For analytical queries on large datasets, consider separate read replicas with different indexing strategies. Don’t optimize the primary database for reports at the cost of transaction performance.
Common Mistakes
Adding indexes without measuring impact. Indexes have costs. Verify they actually improve performance before keeping them.
Creating indexes on every column. More indexes don’t mean better performance. Each one costs maintenance overhead.
Ignoring index size. A multi-column index on high-cardinality columns can be larger than the table itself. That’s sometimes worth it, but you should know it’s happening.

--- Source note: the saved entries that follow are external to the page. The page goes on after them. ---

Definition allocate (mTree : treeStore) : outcome treeStore :=
  let leafCount := Z.of_nat (lenOfLevel 0 mTree) + 1 in
  let nextPoT := mmr_nextPowerOfTwo (swrap 32 leafCount) in
  let levelCount := log2_int nextPoT + 1 in
  if Z.of_nat (length mTree) =? levelCount then Ok mTree
  else if levelCount <? Z.of_nat (length mTree) then Panic
  else grow_levels mTree (Z.to_nat levelCount) nextPoT.

Definition appendLeaf (index : Z) (node : TreeNode) (mTree : treeStore) : outcome treeStore :=
  if index <? 0 then Panic
  else if index <=? Z.of_nat (lenOfLevel 0 mTree) - 1 then setNode 0 (Z.to_nat index) (Some node) mTree
  else
  mTree ← allocate mTree;
  setNode 0 (Z.to_nat index) (Some node) mTree.

(** The node and whether it is final; a nil node is not. *)
Definition getNode (l : nat) (index : Z) (mTree : treeStore) : outcome (option TreeNode * bool) :=
  if Nat.ltb (length mTree) (l + 1) then Ok (None, false)
  else if Z.of_nat (lenOfLevel l mTree) <? index + 1 then Ok (None, false)
  else if index <? 0 then Panic
  else
  let top := mjoin (level l mTree !! Z.to_nat index) in
  Ok (top, match top with Some t => final t | None => false end).

(** The levels from one on: the nodes from [startIdx] are dropped, from half of it in the
    next. *)
Fixpoint drop_levels (startIdx : nat) (levels : treeStore) : treeStore * list (option TreeNode) :=
  match levels with
  | [] => ([], [])
  | xs :: levels =>
      let '(levels, dropped) := drop_levels (startIdx / 2) levels in
      ((take startIdx xs ++ replicate (length xs - startIdx) None) :: levels, drop startIdx xs ++ dropped)
  end.

Definition dropNodeFromTree (index : nat) (mTree : treeStore) : treeStore * list (option TreeNode) :=
  drop_levels index mTree.

Section hash.
Context `{HashFunction}.

Definition hashNodes (lnd rnd : option TreeNode) : outcome (option TreeNode * bool) :=
  match lnd with
  | None => Ok (None, false)
  | Some lnd =>
      match rnd with
      | None => Ok (Some {| tn_Hash := tn_Hash lnd; tn_Weight := tn_Weight lnd; tn_Height := 0; final := false |}, false)
      | Some rnd =>
          lv ← TreeNode_Bytes lnd;
          rv ← TreeNode_Bytes rnd;
          match tn_Weight lnd, tn_Weight rnd with
          | Some wl, Some wr =>
              Ok (Some {| tn_Hash := HashH (node_data lv rv); tn_Weight := Some (wl + wr); tn_Height := 0; final := false |}, true)
          | _, _ => Panic
          end
      end
  end.

Definition hashLeafs (lnd rnd : option TreeNode) : outcome (option TreeNode) :=
  r ← hashNodes lnd rnd; Ok (fst r).

(** The inner loop of [calcRoot], [n] turns from [leftID]; a nil root panics when it is
    marked. *)
Fixpoint calc_level (n : nat) (l leftID hashID : nat) (mTree : treeStore) (root : option TreeNode)
    : outcome (treeStore * option TreeNode) :=
  match n with
  | O => Ok (mTree, root)
  | S n =>
      parent ← getNode (l + 1) (Z.of_nat hashID) mTree;
      if (snd parent : bool) then calc_level n l (leftID + 2) (hashID + 1) mTree root
      else
      '(lnd, lFinal) ← getNode l (Z.of_nat leftID) mTree;
      '(rnd, rFinal) ← getNode l (Z.of_nat leftID + 1) mTree;
      match lnd, rnd with
      | None, None => calc_level n l (leftID + 2) hashID mTree root
      | _, _ =>
          root ← hashLeafs lnd rnd;
          match root with
          | None => Panic
          | Some root =>
              let root := set_final (lFinal && rFinal) root in
              mTree ← setNode (l + 1) hashID (Some root) mTree;
              calc_level n l (leftID + 2) (hashID + 1) mTree (Some root)
          end
      end
  end.

(** The cycle across the levels, [n] of them from [l]. *)
Fixpoint calc_levels (n l : nat) (mTree : treeStore) (root : option TreeNode) : outcome (treeStore * option TreeNode) :=
  match n with
  | O => Ok (mTree, root)
  | S n =>
      '(mTree, root) ← calc_level (Nat.div2 (lenOfLevel l mTree + 1)) l 0 0 mTree root;
      calc_levels n (S l) mTree root
  end.

Definition calcRoot (mTree : treeStore) : outcome (treeStore * option TreeNode) :=
  let leavesCount := lenOfLevel 0 mTree in
  if Nat.eqb leavesCount 1 then Ok (mTree, mjoin (level 0 mTree !! 0%nat))
  else if Nat.eqb leavesCount 2 then
    root ← hashLeafs (mjoin (level 0 mTree !! 0%nat)) (mjoin (level 0 mTree !! 1%nat));
    match root with
    | None => Panic
    | Some root =>
        let root := set_final true root in
        mTree ← setNode 1 0 (Some root) mTree;
        Ok (mTree, Some root)
    end
  else calc_levels (levelsCount mTree - 1) 0 mTree None.

(** * tree.go *)

Record BlocksMMRTree := {
  nextHeight : Z;
  chainWeight : Z;
  lastNode : option TreeNode;
  rootHash : bytes;
  mmr_store : treeStore;
  rootToHeight : gmap bytes Z;
  heightToRoot : gmap Z bytes;
  hashToHeight : gmap bytes Z
}.

Definition NewTree : outcome BlocksMMRTree :=
  store ← newTreeStore 1;
  Ok {| nextHeight := 0; chainWeight := 0; lastNode := Some empty_node; rootHash := ZeroHash; mmr_store := store;
        rootToHeight := ∅; heightToRoot := ∅; hashToHeight := ∅ |}.

(** [.Hash] of a pointer. *)
Definition node_hash (n : option TreeNode) : outcome bytes :=
  match n with Some n => Ok (tn_Hash n) | None => Panic end.

Definition appendBlock (hash : bytes) (difficulty : Z) (t : BlocksMMRTree) : outcome BlocksMMRTree :=
  match hashToHeight t !! hash with
  | Some _ => Ok t
  | None =>
      let node := {| tn_Hash := hash; tn_Weight := Some difficulty; tn_Height := nextHeight t; final := false |} in
      store ← appendLeaf (tn_Height node) node (mmr_store t);
      '(store, root) ← calcRoot store;
      rootHash ← node_hash root;
      Ok {| nextHeight := swrap 32 (nextHeight t + 1);
            chainWeight := chainWeight t + difficulty;
            lastNode := Some node;
            rootHash := rootHash;
            mmr_store := store;
            rootToHeight := <[rootHash := tn_Height node]> (rootToHeight t);
            heightToRoot := <[tn_Height node := rootHash]> (heightToRoot t);
            hashToHeight := <[hash := tn_Height node]> (hashToHeight t) |}
  end.

Definition AppendBlock := appendBlock.

(** The map from heights to roots is kept. *)
Definition PreAllocateTree (blockCount : Z) (t : BlocksMMRTree) : outcome BlocksMMRTree :=
  store ← newTreeStore blockCount;
  Ok {| nextHeight := nextHeight t; chainWeight := chainWeight t; lastNode := lastNode t; rootHash := rootHash t;
        mmr_store := store; rootToHeight := ∅; heightToRoot := heightToRoot t; hashToHeight := ∅ |}.

Definition AddBlockWithoutRebuild (hash actualMMR : bytes) (height difficulty : Z) (t : BlocksMMRTree)
    : outcome BlocksMMRTree :=
  let node := {| tn_Hash := hash; tn_Weight := Some difficulty; tn_Height := height; final := false |} in
  store ← appendLeaf height node (mmr_store t);
  Ok {| nextHeight := swrap 32 (height + 1);
        chainWeight := chainWeight t + difficulty;
        lastNode := Some node;
        rootHash := actualMMR;
        mmr_store := store;
        rootToHeight := <[actualMMR := height]> (rootToHeight t);
        heightToRoot := <[height := actualMMR]> (heightToRoot t);
        hashToHeight := <[hash := height]> (hashToHeight t) |}.

Definition set_store (store : treeStore) (t : BlocksMMRTree) : BlocksMMRTree :=
  {| nextHeight := nextHeight t; chainWeight := chainWeight t; lastNode := lastNode t; rootHash := rootHash t;
     mmr_store := store; rootToHeight := rootToHeight t; heightToRoot := heightToRoot t; hashToHeight := hashToHeight t |}.

Definition rebuildTree (node : TreeNode) (height : Z) (t : BlocksMMRTree) : outcome (bytes * BlocksMMRTree) :=
  store ← appendLeaf height node (mmr_store t);
  '(store, root) ← calcRoot store;
  root ← node_hash root;
  Ok (root, set_store store t).

Definition RebuildTreeAndAssert (t : BlocksMMRTree) : outcome BlocksMMRTree :=
  match lastNode t with
  | None => Panic
  | Some lastNode =>
      '(root, t) ← rebuildTree lastNode (tn_Height lastNode) t;
      if negb (Hash_IsEqual (rootHash t) root) then Err (errorString "mmr_root of tree mismatches with calculated root")
      else Ok t
  end.

(** The maps and the weight after the nodes of a list were dropped. *)
Fixpoint forget (dropped : list (option TreeNode)) (t : BlocksMMRTree) : outcome BlocksMMRTree :=
  match dropped with
  | [] => Ok t
  | None :: dropped => forget dropped t
  | Some treeNode :: dropped =>
      t ←
        (match hashToHeight t !! tn_Hash treeNode with
         | Some height =>
             match tn_Weight treeNode with
             | None => Panic
             | Some w =>
                 Ok {| nextHeight := nextHeight t; chainWeight := chainWeight t - w; lastNode := lastNode t;
                       rootHash := rootHash t; mmr_store := mmr_store t; rootToHeight := rootToHeight t;
                       heightToRoot := delete height (heightToRoot t);
                       hashToHeight := delete (tn_Hash treeNode) (hashToHeight t) |}
             end
         | None => Ok t
         end);
      forget dropped
        {| nextHeight := nextHeight t; chainWeight := chainWeight t; lastNode := lastNode t; rootHash := rootHash t;
           mmr_store := mmr_store t; rootToHeight := delete (tn_Hash treeNode) (rootToHeight t);
           heightToRoot := heightToRoot t; hashToHeight := hashToHeight t |}
  end.

Definition rmBlock (height : Z) (t : BlocksMMRTree) : outcome BlocksMMRTree :=
  '(treeNode, _) ← getNode 0 height (mmr_store t);
  match treeNode with
  | None => Ok t
  | Some _ =>
      let '(store, droppedNodes) := dropNodeFromTree (Z.to_nat height) (mmr_store t) in
      t ← forget droppedNodes (set_store store t);
      '(last, root) ←
        (if height =? 0 then Ok (Some empty_node, ZeroHash)
         else
         '(last, _) ← getNode 0 (swrap 32 (height - 1)) store;
         Ok (last, default ZeroHash (heightToRoot t !! swrap 32 (height - 1))));
      Ok {| nextHeight := height; chainWeight := chainWeight t; lastNode := last; rootHash := root; mmr_store := mmr_store t;
            rootToHeight := rootToHeight t; heightToRoot := heightToRoot t; hashToHeight := hashToHeight t |}
  end.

Not updating statistics. Databases use statistics about data distribution to plan queries. Stale statistics lead to poor plans. Run ANALYZE regularly on tables that change frequently.
When Things Get Complex
This covers the basics. Real databases have more nuance: index-only scans, index skip scans, bitmap indexes, clustered vs non-clustered indexes, fill factors, and more.
For complex scenarios, specialists in this space can help design appropriate indexing strategies. But the fundamentals remain: indexes trade write performance for read performance, and you should only create them when measurements justify the trade-off.
Understanding indexes doesn’t require advanced theory. It requires knowing what problem you’re solving and measuring whether the solution works. Start simple, measure real workloads, and optimize based on evidence rather than speculation.